Да, триумфальный въезд Энни во вражеский лагерь нельзя было не запомнить. Принц был уже там, опередив ее всего на несколько минут. В палатке Хоули он обнаружил забившегося в угол и дрожавшего словно осиновый лист денщика и приказал ему принести вина и еды из запасов своего господина — нужно же победителям хоть чем-то отпраздновать!
Кроме денщика, в лагере не нашлось ни одной живой души, зато четырнадцать новехоньких тяжелых орудий и множество амуниции, оказавшейся, разумеется, не лишней для победителей. Чарльз Стюарт, страдавший в тот момент от тяжелой простуды, обрадовался, обнаружив, что генерал Хоули питал пристрастие к французскому бренди. Принц как раз заканчивал третий бокал, когда в лагерь вошли Энни и Макгиливрей, ведя за собой большую колонну пленных. Лохел и лорд Джордж не могли присоединиться к празднеству — они преследовали по пятам остатки вражеской армии, справедливо полагая, что противника следует оттеснить как можно дальше, чтобы ему не вздумапось взять реванш.

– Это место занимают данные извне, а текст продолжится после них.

(** ** Properties *)

(** A hit is the latest answer and not a stale one: after any history of
    reads and stores, a read that answers returns the response of the latest
    store under that key, made at most one time to live before, and the table
    never holds more than its maximum. *)
Theorem cache_hit_is_latest n ttl os k now r :
  (0 <= n)%Z -> (cache_get k now (cache_run (new_cache n ttl) os)).1 = Some r ->
  (exists t, last_put k os = Some (t, r) /\ now <= t + ttl) /\
  (Z.of_nat (length (dc_cache (cache_run (new_cache n ttl) os))) <= n)%Z.
Proof.
  intros Hn Hg. destruct (cache_run_ok n ttl os Hn) as (_ & Em & Et & He & Hs).
  split; [|unfold size_ok in Hs; lia]. unfold cache_get in Hg.
  destruct (dget _ k) as [[e r']|] eqn:E; [|done]. destruct (Qltb_spec e now) as [L|L]; [done|]. simplify_eq/=.
  destruct (He _ _ _ E) as (t & Ht & ->). exists t. rewrite Et in L. done.
Qed.

(** Least-recently-used retention: a stored response is still served until it
    expires, whatever came before the store, as long as fewer other keys than
    the table's size were touched since. *)
Theorem cache_retains_recent n ttl os k r t os' now :
  Forall (keeps k (t + ttl)) os' -> (Z.of_nat (length (other_keys k os')) < n)%Z -> now <= t + ttl ->
  (cache_get k now (cache_run (new_cache n ttl) (os ++ OpPut k r t :: os'))).1 = Some r.
Proof.
  intros HF Hlen Hnow. assert (0 <= n)%Z as Hn by lia.
  unfold cache_run. rewrite foldl_app. cbn [foldl]. fold (cache_run (new_cache n ttl) os).
  destruct (cache_run_ok n ttl os Hn) as (Hw & Em & Et & _). set (d := cache_run (new_cache n ttl) os) in *.
  destruct (cache_op_params d (OpPut k r t)) as (Hw' & Em' & _); [done|lia|].
  destruct (fresh_since_run k (t + ttl, r) os' (cache_op d (OpPut k r t))) as (Hw2 & _ & T & (pre & post & E & _) & _);
    [done|lia| |done|lia|].
  { cbn [cache_op]. rewrite cache_put_run by (done || lia). rewrite Em, Et.
    eexists _, []. split; [|intros x Hx; by apply not_elem_of_nil in Hx]. cbn [snd dc_set dc_cache].
    apply drop_keeps_tail. rewrite length_app. cbn [length]. lia. }
  fold (cache_run (cache_op d (OpPut k r t)) os'). unfold cache_get. rewrite E in *. rewrite dget_middle by done.
  destruct (Qltb_spec (t + ttl) now); [lra|done].
Qed.
(* ===== verification/ThinkBleed.v ===== *)
(** * Repairing a reasoning trace left in [content] (think_bleed.py, section 2)

    [_split] finds a tagged trace in a whole answer; [repair_message] and
    [repair_body] move it to the reasoning field of a response.  [StreamRepair]
    does the same on a stream of chunks, holding back no more text than it needs
    to recognise a tag.  The state of the repair is the record of its fields, an
    operation returns the frames to relay and the next state, and the theorems at
    the end relate the stream to [_split] of the whole text, for any chunking. *)

From Stdlib Require Import Ascii Lia ZArith QArith.
From stdpp Require Import base list strings.
From S2P Require Import Prelude PyDict PyText Json.

Local Open Scope string_scope.

Definition THINK_OPEN : string := "<think>".
Definition THINK_CLOSE : string := "</think>".
Definition HOLD_LIMIT_CHARS : Z := 65536.
Definition PREFIX_HOLD_CHARS : Z := 16.
Definition _LOG_INTERVAL_S : Q := 60.
Definition _REASONING_KEYS : list string := ["reasoning"; "reasoning_content"].

Definition CR : string := String "013" "".
Definition LF : string := String "010" "".

Definition default_reasoning_key (engine : string) : string :=
  if String.eqb engine "vllm" then "reasoning" else "reasoning_content".
(* ===== verification/IdentityProps.v ===== *)
(** * Theorems about identity and authorization

    A credential decides alone once it is presented; an address never grants a
    scope; the admin gate opens exactly for an unexpired admin key in reach; a
    forged forwarding header changes nothing; delegation moves the fair-share
    name and no privilege; and the life cycle of a key in the registry. *)

From Stdlib Require Import Ascii Lia ZArith QArith.
From stdpp Require Import base list strings.
From S2P Require Import Prelude PyDict PyText IpAddr Sha256 Json Config Acl Identity.

Local Open Scope string_scope.

(** ** Reachable registries *)

Inductive keys_reachable : KeyRegistry -> Prop :=
| keys_start : keys_reachable KeyRegistry_init
| keys_register k s now : keys_reachable k -> keys_reachable (register_key s now k).2
| keys_revoke k label : keys_reachable k -> keys_reachable (revoke label k).2
| keys_expiry k label e : keys_reachable k -> keys_reachable (set_expiry label e k).2.

(** What every stored principal satisfies. *)
Definition key_principal_ok (p : Principal) : Prop :=
  source p = "api_key" /\ agent_id p <> "" /\ key_id p <> None /\ (admin p && calls_push p)%bool = false.

Record keys_inv (k : KeyRegistry) : Prop := {
  ki_wf : dwf (_by_digest k);
  ki_cred_wf : dwf (_credential k);
  ki_cred : forall d, dget (_by_digest k) d = None <-> dget (_credential k) d = None;
  ki_ok : forall d p, dget (_by_digest k) d = Some p -> key_principal_ok p }.

Lemma digest_labelled_Some k label d :
  digest_labelled k label = Some d -> exists p, (d, p) ∈ _by_digest k /\ key_id p = Some label.
Proof.
  unfold digest_labelled. intros ([d' p] & F & [= <-])%fmap_Some.
  apply find_some in F as [I E]. exists p. split; [by apply list_elem_of_In|].
  by apply bool_decide_eq_true_1 in E.
Qed.

(** The outcome of a registration: refused and unchanged, or one new entry. *)
Lemma register_key_cases s now k :
  register_key s now k = (None, k)
  \/ exists d label, spec_digest s = Some d /\ dget (_by_digest k) d = None
     /\ ks_agent_id s <> "" /\ (ks_calls_push s && ks_admin s)%bool = false
     /\ register_key s now k
        = (Some label,
           mkKeys
             (dset (_by_digest k) d
                (mkPrincipal (ks_agent_id s) (ks_priority s) (ks_priority_declared s) (ks_min_timeout_s s)
                   (ks_admin s) (ks_admin_readonly s) (ks_calls_push s) "api_key" (Some label)
                   (assertable (ks_may_assert s))))
             (dset (_credential k) d (mkCred (ks_source s) (Some now) (ks_expires_at s) (ks_bind s)))
             (_bootstrap (register_key s now k).2)).
Proof.
  unfold register_key. destruct (spec_digest s) as [d|] eqn:E; [|by left].
  destruct (String.eqb_spec (ks_agent_id s) "") as [|Ha]; [by left|].
  destruct (ks_calls_push s && ks_admin s)%bool eqn:C; [by left|].
  destruct (dmem (_by_digest k) d) eqn:M; [by left|]. right.
  unfold dmem in M. destruct (dget (_by_digest k) d) eqn:G; [done|]. eexists d, _. by split_and!.
Qed.

Lemma keys_reachable_inv k : keys_reachable k -> keys_inv k.
Proof.
  induction 1 as [|k s now R [I1 I2 I3 I4]|k label R [I1 I2 I3 I4]|k label e R [I1 I2 I3 I4]].
  - split; try apply dwf_nil; done.
  - destruct (register_key_cases s now k) as [->|(d & label & E & G & Ha & C & ->)]; [done|].
    split; cbn [_by_digest _credential snd].
    + by apply dwf_dset.
    + by apply dwf_dset.
    + intros x. rewrite !dget_dset. destruct (decide (d = x)); [done|]. apply I3.
    + intros x p. rewrite dget_dset. destruct (decide (d = x)); [|apply I4].
      intros [= <-]. split_and!; try done. cbn. by rewrite andb_comm.
  - unfold revoke. destruct (digest_labelled k label) as [d|]; [|done]. split; cbn [_by_digest _credential snd].
    + by apply dwf_ddel.
    + by apply dwf_ddel.
    + intros x. rewrite !dget_ddel by done. destruct (decide (d = x)); [done|]. apply I3.
    + intros x p. rewrite dget_ddel by done. destruct (decide (d = x)); [done|]. apply I4.
  - unfold set_expiry. destruct (digest_labelled k label) as [d|] eqn:L; [|done].
    split; cbn [_by_digest _credential snd]; try done; [by apply dwf_dset|].
    intros x. rewrite dget_dset. destruct (decide (d = x)) as [<-|]; [|apply I3].
    apply digest_labelled_Some in L as (p & L & _). by rewrite (elem_dget _ _ _ I1 L).
Qed.

(** ** Resolution *)

(** The key is registered, in date, and presented from where it may be. *)
Definition key_usable (s : IdentityResolver) (r : Request) (key : string) (now : Q) (p : Principal) : Prop :=
  dget (_by_digest (keys s)) (_digest key) = Some p
  /\ (forall e, expires_at (cred_of (keys s) (_digest key)) = Some e -> now < e)%Q
  /\ (bind (cred_of (keys s) (_digest key)) = []
      \/ _address_in_any (client_ip s r) (bind (cred_of (keys s) (_digest key))) = true).

(** The registry is in play for this key. *)
Definition registry_decides (s : IdentityResolver) (key : string) : Prop :=
  key <> "" /\ (configured (keys s) = true \/ is_bootstrap (keys s) key = true).

Lemma is_expired_false k d now :
  is_expired k d now = false <-> (forall e, expires_at (cred_of k d) = Some e -> now < e)%Q.
Proof.
  unfold is_expired. destruct (expires_at (cred_of k d)) as [e|]; [|naive_solver].
  destruct (Qleb_spec e now) as [H|H].
  - split; [done|]. intros G. specialize (G e eq_refl). by apply Qlt_not_le in G.
  - split; [|done]. by intros _ ? [= <-].
Qed.

Lemma binding_denial_None s r l :
  _binding_denial s r l = None <-> kl_bind l = [] \/ _address_in_any (client_ip s r) (kl_bind l) = true.
Proof.
  unfold _binding_denial, client_ip. destruct (kl_bind l) as [|c cs]; [naive_solver|].
  destruct (_address_in_any _ _); naive_solver.
Qed.

Lemma binding_denial_401 s r l d : _binding_denial s r l = Some d -> code d = "invalid_api_key" /\ status d = 401%Z.
Proof.
  unfold _binding_denial. destruct (kl_bind l); [done|]. destruct (_address_in_any _ _); [done|]. by intros [= <-].
Qed.

Lemma registry_decides_bool s key :
  registry_decides s key <->
  (negb (String.eqb key "") && (configured (keys s) || is_bootstrap (keys s) key))%bool = true.
Proof.
  unfold registry_decides. rewrite andb_true_iff, orb_true_iff, negb_true_iff, String.eqb_neq. done.
Qed.

Lemma key_decides s r key now :
  registry_decides s key ->
  match resolve_with s r key now with
  | Granted p => key_usable s r key now p
  | Denied d => (forall p, ~ key_usable s r key now p) /\ code d = "invalid_api_key" /\ status d = 401%Z
  end.
Proof.
  intros H. pose proof H as H'%registry_decides_bool. unfold resolve_with. rewrite H'.
  destruct H as [Hne _]. unfold lookup_key. rewrite (proj2 (String.eqb_neq key "") Hne).
  unfold key_usable. destruct (dget (_by_digest (keys s)) (_digest key)) as [p|] eqn:G.
  - destruct (is_expired (keys s) (_digest key) now) eqn:X.
    + cbn [kl_principal]. assert (N : ~ (forall e, expires_at (cred_of (keys s) (_digest key)) = Some e -> now < e)%Q).
      { intros Q%is_expired_false. congruence. }
      destruct (lookup_expired _); (split; [|done]); intros p' (_ & ? & _); by apply N.
    + cbn [kl_principal]. destruct (_binding_denial s r _) as [d|] eqn:B.
      * split; [|by eapply binding_denial_401]. intros p' (_ & _ & HB).
        assert (HN : _binding_denial s r (mkLookup (Some p) None (key_id p) (bind (cred_of (keys s) (_digest key)))) = None)
          by (by apply binding_denial_None). congruence.
      * apply binding_denial_None in B. split_and!; [done|by apply is_expired_false|done].
  - cbn [kl_principal no_key]. split; [|done]. intros p (? & _). congruence.
Qed.

(** A presented key is the whole answer once keys are configured: the request
    is that key's principal exactly when the key is registered, in date and
    presented from where it may be, and otherwise it is refused with 401, never
    identified by its address instead. *)
Theorem presented_key_decides s r now p :
  registry_decides s (effective_key s r) ->
  (resolution s r now = Granted p <-> key_usable s r (effective_key s r) now p)
  /\ (forall d, resolution s r now = Denied d -> code d = "invalid_api_key" /\ status d = 401%Z).
Proof.
  intros H. pose proof (key_decides s r _ now H) as K. unfold resolution.
  destruct (resolve_with s r (effective_key s r) now) as [q|d].
  - split; [|done]. split; [by intros [= <-]|].
    intros (G & _). destruct K as (G' & _). rewrite G in G'. by injection G' as <-.
  - destruct K as [N E]. split; [|by intros ? [= <-]]. split; [done|]. intros U. by destruct (N p).
Qed.

(** Without a usable key an identity has no privilege. *)
Lemma address_identity s r key now p :
  ~ registry_decides s key -> resolve_with s r key now = Granted p ->
  admin p = false /\ calls_push p = false /\ may_assert p = [] /\ source p = "ip" /\ require_key s = false
  /\ identify (acl s) (client_ip s r) = Some (agent_id p, priority p).
Proof.
  intros H. unfold resolve_with.
  destruct (_ && _)%bool eqn:E; [by apply registry_decides_bool in E|].
  destruct (require_key s); [done|]. destruct (identify (acl s) (client_ip s r)) as [[a pr]|]; [|done].
  by intros [= <-].
Qed.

Увидев свою belle rebelle, входившую в палатку, всю в грязи и крови, что недвусмысленно говорило о том, где она находилась во время боя, принц был не на шутку удивлен: увлекшись созерцанием со своего аванпоста картиной битвы, его высочество и не заметил, как Энни втихаря покинула палатку.
Энни приветствовала принца реверансом.
— Вы хотите сказать, леди Энни, — улыбнулся он, — что осмелились ослушаться меня?
— Приказа оставаться в палатке вы мне не давали, ваше высочество. Осмелюсь полагать, что присоединиться во время боя к своим землякам не означает пойти против вашей воли.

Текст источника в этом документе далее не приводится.